Spain has extended its transitional period for crypto-asset service providers under the EU’s Markets in Crypto-Assets (MiCA) regulation to **July 1, 2026**, opting for the maximum 18-month grandfathering window allowed by EU law.
This decision, confirmed in early December 2025 by the Comisión Nacional del Mercado de Valores (CNMV), reverses an earlier plan for faster adoption by December 2025. Existing firms registered with the Bank of Spain before December 30, 2024, can continue operating until the new deadline while seeking full MiCA authorization. After July 1, 2026, only fully licensed providers will be permitted to serve Spanish customers.

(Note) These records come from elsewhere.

(* ===== verification/BuilderOps.v ===== *)
(** * Instructions that build cells ([register_cell_serialize_ops] of [crypto/vm/cellops.cpp]) *)
From S2P Require Import Prelude BigInt BigIntOps RefInt BigIntBytes Stack OpTable Continuation Cells CellConstOps.

Section BuilderOps.
Context `{CS : CellSystem}.

Definition exec_new_builder : VM unit := push_builder {| cb_bits := []; cb_refs := [] |}.
Definition exec_builder_to_cell : VM unit := _ ← check_underflow [1]; b ← pop_builder; c ← finalize_copy false b; push_cell c.
Definition exec_builder_to_special_cell : VM unit :=
  _ ← check_underflow [2]; special ← pop_bool; b ← pop_builder; c ← finalize_copy special b; push_cell c.

Definition check_space (bits refs : Z) (builder : CellBuilder) : VM unit := guard_vm (can_extend_by bits refs builder) cell_ov.

(** ** Integers *)

(** Bit 0 of [args] is for unsigned numbers, bit 1 for the reverse order of the operands, bit 2
    for an answer instead of an exception. *)
Definition store_int_common_fail (code : Z) (builder : CellBuilder) (x : digits) (args : Z) : VM unit :=
  _ ← (if negb (Z.testbit args 1) then _ ← push_int_quiet x true; push_builder builder
       else _ ← push_builder builder; push_int_quiet x true);
  push_smallint code.

Definition fits_bits_any (x : digits) (bits : Z) (sgnd : bool) : bool :=
  if sgnd then signed_fits_bits_any x bits else unsigned_fits_bits_any x bits.

Definition exec_store_int_common (bits args : Z) : VM unit :=
  let sgnd := negb (Z.testbit args 0) in
  '(builder, x) ← (if negb (Z.testbit args 1) then b ← pop_builder; x ← pop_int; mret (b, x)
                   else x ← pop_int; b ← pop_builder; mret (b, x));
  if negb (can_extend_by bits 0 builder) then
    if Z.testbit args 2 then store_int_common_fail (-1) builder x args else throw cell_ov
  else if negb (fits_bits_any x bits sgnd) then
    if Z.testbit args 2 then store_int_common_fail 1 builder x args else throw range_chk
  else
    b' ← ensure_pass (store_int256_bool x bits sgnd builder);
    _ ← push_builder b'; if Z.testbit args 2 then push_smallint 0 else mret tt.

Definition exec_store_int (sgnd : bool) (args : Z) : VM unit :=
  let bits := Z.land args 0xff + 1 in _ ← check_underflow [2]; exec_store_int_common bits (Z.b2z (negb sgnd)).
Definition exec_store_int_var (args : Z) : VM unit :=
  let sgnd := negb (Z.testbit args 0) in
  _ ← check_underflow [3]; bits ← pop_smallint_range (256 + Z.b2z sgnd) 0; exec_store_int_common bits args.
Definition exec_store_int_fixed (args : Z) : VM unit :=
  let bits := Z.land args 0xff + 1 in _ ← check_underflow [2]; exec_store_int_common bits (Z.shiftr args 8).

(** Little-endian integers of 4 or 8 bytes. *)
Definition exec_store_le_int (args : Z) : VM unit :=
  let bits := if Z.testbit args 1 then 64 else 32 in
  let sgnd := negb (Z.testbit args 0) in
  _ ← check_underflow [2]; builder ← pop_builder; x ← pop_int;
  _ ← check_space bits 0 builder;
  if negb (fits_bits_any x bits sgnd) then throw range_chk
  else
    buff ← ensure_throw (export_bytes_lsb_any (Z.to_nat (Z.shiftr bits 3)) sgnd x);
    b' ← ensure_pass (store_bytes_bool buff builder); push_builder b'.

(** ** References *)

Definition exec_store_ref (quiet : bool) : VM unit :=
  _ ← check_underflow [2]; builder ← pop_builder; cell ← pop_cell;
  if negb (can_extend_by 0 1 builder) then
    if negb quiet then throw cell_ov else _ ← push_cell cell; _ ← push_builder builder; push_smallint (-1)
  else
    b' ← ensure_pass (store_ref_bool cell builder); _ ← push_builder b'; if quiet then push_smallint 0 else mret tt.
Definition exec_store_ref_rev (quiet : bool) : VM unit :=
  _ ← check_underflow [2]; cell ← pop_cell; builder ← pop_builder;
  if negb (can_extend_by 0 1 builder) then
    if negb quiet then throw cell_ov else _ ← push_builder builder; _ ← push_cell cell; push_smallint (-1)
  else
    b' ← ensure_pass (store_ref_bool cell builder); _ ← push_builder b'; if quiet then push_smallint 0 else mret tt.
Definition exec_store_builder_as_ref (quiet : bool) : VM unit :=
  _ ← check_underflow [2]; builder ← pop_builder; builder2 ← pop_builder;
  if negb (can_extend_by 0 1 builder) then
    if negb quiet then throw cell_ov else _ ← push_builder builder2; _ ← push_builder builder; push_smallint (-1)
  else
    c ← finalize_copy false builder2;
    b' ← ensure_pass (store_ref_bool c builder); _ ← push_builder b'; if quiet then push_smallint 0 else mret tt.
Definition exec_store_builder_as_ref_rev (quiet : bool) : VM unit :=
  _ ← check_underflow [2]; builder2 ← pop_builder; builder ← pop_builder;
  if negb (can_extend_by 0 1 builder) then
    if negb quiet then throw cell_ov else _ ← push_builder builder; _ ← push_builder builder2; push_smallint (-1)
  else
    c ← finalize_copy false builder2;
    b' ← ensure_pass (store_ref_bool c builder); _ ← push_builder b'; if quiet then push_smallint 0 else mret tt.

(** ** Slices and builders *)

Definition exec_store_slice (quiet : bool) : VM unit :=
  _ ← check_underflow [2]; builder ← pop_builder; cs ← pop_cellslice;
  if negb (can_extend_by (cs_size cs) (cs_size_refs cs) builder) then
    if negb quiet then throw cell_ov else _ ← push_cellslice cs; _ ← push_builder builder; push_smallint (-1)
  else
    b' ← ensure_pass (cell_builder_add_slice_bool builder cs); _ ← push_builder b'; if quiet then push_smallint 0 else mret tt.
Definition exec_store_slice_rev (quiet : bool) : VM unit :=
  _ ← check_underflow [2]; cs ← pop_cellslice; builder ← pop_builder;
  if negb (can_extend_by (cs_size cs) (cs_size_refs cs) builder) then
    if negb quiet then throw cell_ov else _ ← push_builder builder; _ ← push_cellslice cs; push_smallint (-1)
  else
    b' ← ensure_pass (cell_builder_add_slice_bool builder cs); _ ← push_builder b'; if quiet then push_smallint 0 else mret tt.
Definition exec_store_builder (quiet : bool) : VM unit :=
  _ ← check_underflow [2]; builder ← pop_builder; cb2 ← pop_builder;
  if negb (can_extend_by (cb_size cb2) (cb_size_refs cb2) builder) then
    if negb quiet then throw cell_ov else _ ← push_builder cb2; _ ← push_builder builder; push_smallint (-1)
  else
    b' ← ensure_pass (append_builder_bool cb2 builder); _ ← push_builder b'; if quiet then push_smallint 0 else mret tt.
Definition exec_store_builder_rev (quiet : bool) : VM unit :=
  _ ← check_underflow [2]; cb2 ← pop_builder; builder ← pop_builder;
  if negb (can_extend_by (cb_size cb2) (cb_size_refs cb2) builder) then
    if negb quiet then throw cell_ov else _ ← push_builder builder; _ ← push_builder cb2; push_smallint (-1)
  else
    b' ← ensure_pass (append_builder_bool cb2 builder); _ ← push_builder b'; if quiet then push_smallint 0 else mret tt.

(** ** Constants in the code *)

(** [do { store_ref(cs.fetch_ref()) } while (--refs > 0)] *)
Fixpoint store_code_refs (refs : nat) (builder : CellBuilder) : VM CellBuilder :=
  match refs with
  | O => mret builder
  | S refs' => c ← fetch_ref; b' ← ensure_pass (store_ref_bool c builder); store_code_refs refs' b'
  end.
Definition exec_store_const_ref (args pfx_bits : Z) : VM unit :=
  let refs := Z.land args 1 + 1 in
  _ ← need (have_refs refs); _ ← advance pfx_bits; _ ← check_underflow [1]; builder ← pop_builder; _ ← check_space 0 refs builder;
  b' ← store_code_refs (Z.to_nat refs) builder; push_builder b'.
Definition compute_len_store_const_ref (cs : CellSlice) (args pfx_bits : Z) : Z :=
  let refs := Z.land args 1 + 1 in if have_refs refs cs then Z.shiftl refs 16 + pfx_bits else 0.

Definition const_slice_refs (args : Z) : Z := Z.land (Z.shiftr args 3) 3.
Definition const_slice_bits (args : Z) : Z := Z.land args 7 * 8 + 2.
Definition exec_store_const_slice (args pfx_bits : Z) : VM unit :=
  _ ← need (have (pfx_bits + const_slice_bits args)); _ ← need (have_refs (const_slice_refs args));
  _ ← advance pfx_bits; s ← fetch_subslice (const_slice_bits args) (const_slice_refs args);
  let slice := remove_trailing s in
  builder ← pop_builder; _ ← check_space (cs_size slice) (cs_size_refs slice) builder;
  b' ← ensure_pass (cell_builder_add_slice_bool builder slice); push_builder b'.
Definition compute_len_store_const_slice (cs : CellSlice) (args pfx_bits : Z) : Z :=
  compute_len_push_slice_common cs (const_slice_bits args) (const_slice_refs args) pfx_bits.

(** ** The space of a builder *)

Definition exec_int_builder_func (func : CellBuilder -> Z) : VM unit :=
  _ ← check_underflow [1]; b ← pop_builder; push_smallint (s32 (func b)).
Definition exec_2int_builder_func (func : CellBuilder -> Z * Z) : VM unit :=
  _ ← check_underflow [1]; b ← pop_builder; _ ← push_smallint (s32 (fst (func b))); push_smallint (s32 (snd (func b))).

Definition exec_builder_chk_bits (quiet : bool) (args : Z) : VM unit :=
  let bits := Z.land args 0xff + 1 in
  _ ← check_underflow [1]; builder ← pop_builder;
  if quiet then push_smallint (if can_extend_by bits 0 builder then -1 else 0) else check_space bits 0 builder.
Definition exec_builder_chk_bits_refs (mode : Z) : VM unit :=
  _ ← check_underflow [1 + Z.land mode 1 + Z.shiftr (Z.land mode 2) 1];
  refs ← (if Z.testbit mode 1 then pop_smallint_range 7 0 else mret 0);
  bits ← (if Z.testbit mode 0 then pop_smallint_range 1023 0 else mret 0);
  builder ← pop_builder;
  if Z.testbit mode 2 then push_smallint (if can_extend_by bits refs builder then -1 else 0) else check_space bits refs builder.

(** A negative [val] is an operand. *)
Definition exec_store_same (val : Z) : VM unit :=
  _ ← check_underflow [2 + Z.b2z (val <? 0)];
  val ← (if val <? 0 then pop_smallint_range 1 0 else mret val); bits ← pop_smallint_range 1023 0; builder ← pop_builder;
  _ ← check_space bits 0 builder; push_builder (store_same bits (negb (val =? 0)) builder).

(** ** Registration *)

Definition cell_serialize_ops : list OpcodeInstr :=
  [ mksimple 0xc8 8 exec_new_builder
  ; mksimple 0xc9 8 exec_builder_to_cell
  ; mkfixed 0xca 8 8 (exec_store_int true)
  ; mkfixed 0xcb 8 8 (exec_store_int false)
  ; mksimple 0xcc 8 (exec_store_ref false)
  ; mksimple 0xcd 8 (exec_store_builder_as_ref_rev false)
  ; mksimple 0xce 8 (exec_store_slice false)
  ; mkfixed (Z.shiftr 0xcf00 3) 13 3 exec_store_int_var
  ; mkfixed (Z.shiftr 0xcf08 3) 13 11 exec_store_int_fixed
  ; mksimple 0xcf10 16 (exec_store_ref false)
  ; mksimple 0xcf11 16 (exec_store_builder_as_ref false)
  ; mksimple 0xcf12 16 (exec_store_slice false)
  ; mksimple 0xcf13 16 (exec_store_builder false)
  ; mksimple 0xcf14 16 (exec_store_ref_rev false)
  ; mksimple 0xcf15 16 (exec_store_builder_as_ref_rev false)
  ; mksimple 0xcf16 16 (exec_store_slice_rev false)
  ; mksimple 0xcf17 16 (exec_store_builder_rev false)
  ; mksimple 0xcf18 16 (exec_store_ref true)
  ; mksimple 0xcf19 16 (exec_store_builder_as_ref true)
  ; mksimple 0xcf1a 16 (exec_store_slice true)
  ; mksimple 0xcf1b 16 (exec_store_builder true)
  ; mksimple 0xcf1c 16 (exec_store_ref_rev true)
  ; mksimple 0xcf1d 16 (exec_store_builder_as_ref_rev true)
  ; mksimple 0xcf1e 16 (exec_store_slice_rev true)
  ; mksimple 0xcf1f 16 (exec_store_builder_rev true)
  ; mkextrange 0xcf20 0xcf22 16 1 (ext0 exec_store_const_ref) compute_len_store_const_ref
  ; mksimple 0xcf23 16 exec_builder_to_special_cell
  ; mkfixed (Z.shiftr 0xcf28 2) 14 2 exec_store_le_int
  ; mksimple 0xcf30 16 (exec_int_builder_func cb_get_depth)
  ; mksimple 0xcf31 16 (exec_int_builder_func cb_size)
  ; mksimple 0xcf32 16 (exec_int_builder_func cb_size_refs)
  ; mksimple 0xcf33 16 (exec_2int_builder_func (fun b => (cb_size b, cb_size_refs b)))
  ; mksimple 0xcf35 16 (exec_int_builder_func remaining_bits)
  ; mksimple 0xcf36 16 (exec_int_builder_func remaining_refs)
  ; mksimple 0xcf37 16 (exec_2int_builder_func (fun b => (remaining_bits b, remaining_refs b)))
  ; mkfixed 0xcf38 16 8 (exec_builder_chk_bits false)
  ; mksimple 0xcf39 16 (exec_builder_chk_bits_refs 1)
  ; mksimple 0xcf3a 16 (exec_builder_chk_bits_refs 2)
  ; mksimple 0xcf3b 16 (exec_builder_chk_bits_refs 3)
  ; mkfixed 0xcf3c 16 8 (exec_builder_chk_bits true)
  ; mksimple 0xcf3d 16 (exec_builder_chk_bits_refs 5)
  ; mksimple 0xcf3e 16 (exec_builder_chk_bits_refs 6)
  ; mksimple 0xcf3f 16 (exec_builder_chk_bits_refs 7)
  ; mksimple 0xcf40 16 (exec_store_same 0)
  ; mksimple 0xcf41 16 (exec_store_same 1)
  ; mksimple 0xcf42 16 (exec_store_same (-1))
  ; mkext (Z.shiftr 0xcf80 7) 9 5 (ext0 exec_store_const_slice) compute_len_store_const_slice ].

Definition register_cell_serialize_ops (t : OpcodeTable) : option OpcodeTable := insert_all cell_serialize_ops t.

End BuilderOps.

MiCA, fully applicable across the EU since December 30, 2024 (with stablecoin rules from June 2024), establishes uniform standards for crypto issuance, trading, custody, and services, including licensing, capital requirements, AML/KYC, transparency, and consumer protections.
Spain’s CNMV now oversees authorization and supervision, having taken over from the Bank of Spain. Over 60 firms, including banks like BBVA (already MiCA-licensed) and exchanges, are in transition.

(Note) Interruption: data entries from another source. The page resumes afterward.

Lemma import_first bits sgnd cs : slice_ok cs -> 0 <= bits <= 257 -> have bits cs = true ->
  let x := import_bits_any word_cnt (cell_data (cs_bits cs)) 0 bits sgnd in wf word_cnt x /\ value x = int_value sgnd (first_bits bits cs).
Proof.
  intros Hc Hb Hh. pose proof (import_bits_value (cell_data (cs_bits cs)) 0 bits sgnd (cell_data_bytes _) Hb ltac:(lia)) as I.
  rewrite length_cell_data in I. specialize (I ltac:(unfold max_bytes; lia)). cbv zeta in I |- *. rewrite drop_0, first_of_data in I by done. exact I.
Qed.

Lemma prefetch_long_value bits (sgnd : bool) cs : have bits cs = true -> bits <= 64 ->
  (if sgnd then prefetch_long bits cs else prefetch_ulong bits cs) = int_value sgnd (first_bits bits cs).
Proof.
  intros Hh Hb. unfold prefetch_long, prefetch_ulong. rewrite Hh. destruct (Z.ltb_spec 64 bits); [lia|]. by destruct sgnd.
Qed.

(** A number that is read is the value of its bits, and normal. *)
Lemma prefetch_int256_value bits sgnd cs : slice_ok cs -> 0 <= bits <= 257 -> have bits cs = true ->
  exists x, prefetch_int256 bits sgnd cs = Some x /\ wf word_cnt x /\ value x = int_value sgnd (first_bits bits cs).
Proof.
  intros Hc Hb Hh. unfold prefetch_int256. rewrite Hh. cbn [negb]. destruct (Z.ltb_spec bits word_shift) as [H52|H52].
  - unfold word_shift in H52. eexists. split; [done|]. rewrite prefetch_long_value by (done || lia).
    pose proof (length_first bits cs ltac:(lia) Hh) as L. pose proof (small_value sgnd (first_bits bits cs) ltac:(lia)) as R.
    rewrite s64_small by (unfold in_range, Half in R; lia). rewrite value_one. split; [by apply wf_small|done].
  - eexists. split; [done|]. by apply import_first.
Qed.

Lemma fetch_int256_value bits sgnd cs : slice_ok cs -> 0 <= bits <= 257 -> have bits cs = true ->
  exists x, fetch_int256 bits sgnd cs = Some (x, behind bits 0 cs) /\ wf word_cnt x /\ value x = int_value sgnd (first_bits bits cs).
Proof.
  intros Hc Hb Hh. destruct (prefetch_int256_value bits sgnd cs Hc Hb Hh) as (x & E & W). exists x. unfold fetch_int256. by rewrite E.
Qed.

Lemma int_value_app sgnd l k : (0 < length l)%nat \/ sgnd = false ->
  int_value sgnd (l ++ replicate k false) = int_value sgnd l * 2 ^ Z.of_nat k.
Proof.
  intros Hl. unfold int_value. rewrite bits_value_app, length_replicate, bits_value_zeros, length_app, length_replicate, Nat2Z.inj_add, Z.pow_add_r by lia.
  assert (sgnd && default false (head (l ++ replicate k false)) = sgnd && default false (head l)) as ->; [|destruct (sgnd && _); ring].
  destruct Hl as [Hl| ->]; [|done]. by destruct l; [cbn in Hl; lia|].
Qed.

(** Whole bytes. *)
Lemma prefetch_bytes_value n cs : slice_ok cs -> 0 <= n -> have (n * 8) cs = true ->
  exists buff, prefetch_bytes n cs = Some buff /\ bytes buff /\ length buff = Z.to_nat n /\ mem_bits buff = first_bits (n * 8) cs.
Proof.
  intros Hc Hn Hh. pose proof (cs_size_range cs Hc) as R. unfold cs_size in R. pose proof (length_first (n * 8) cs ltac:(lia) Hh) as L. unfold prefetch_bytes. rewrite Hh. eexists. split; [done|].
  split; [apply Forall_take, cell_data_bytes|]. apply Z.leb_le in Hh. split; [rewrite length_take, length_cell_data; unfold max_bytes; lia|].
  rewrite mem_bits_take, cell_data_bits by (unfold max_bytes; lia). unfold first_bits. rewrite take_app_le by lia. f_equal. lia.
Qed.

(** Little-endian numbers. *)
Lemma prefetch_le_value n sgnd cs : slice_ok cs -> 0 <= n <= 32 -> have (n * 8) cs = true ->
  exists buff, prefetch_bytes n cs = Some buff /\ let x := import_bytes_lsb_any word_cnt buff sgnd in
    wf word_cnt x /\ value x = int_value sgnd (mem_bits (rev buff)) /\ mem_bits buff = first_bits (n * 8) cs.
Proof.
  intros Hc Hn Hh. destruct (prefetch_bytes_value n cs Hc ltac:(lia) Hh) as (buff & E & B & L & M). exists buff. split; [done|]. cbv zeta.
  destruct (import_bytes_value (rev buff) sgnd ltac:(by apply List.Forall_rev) ltac:(rewrite length_rev; lia)) as [W V]. done.
Qed.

Complementing MiCA, Spain will enforce the DAC8 directive from January 1, 2026, requiring crypto platforms to automatically report user transactions, balances, and flows to tax authorities—enhancing transparency and enabling asset seizures for unpaid taxes.
Implications for the Industry
The extension provides breathing room for compliance amid application backlogs, but signals stricter enforcement ahead. Smaller firms face higher costs, while the harmonized regime aims to boost investor confidence, reduce risks, and attract institutional players.
As Europe advances regulatory clarity, Spain’s phased approach positions it within the maturing EU crypto landscape, balancing innovation with oversight.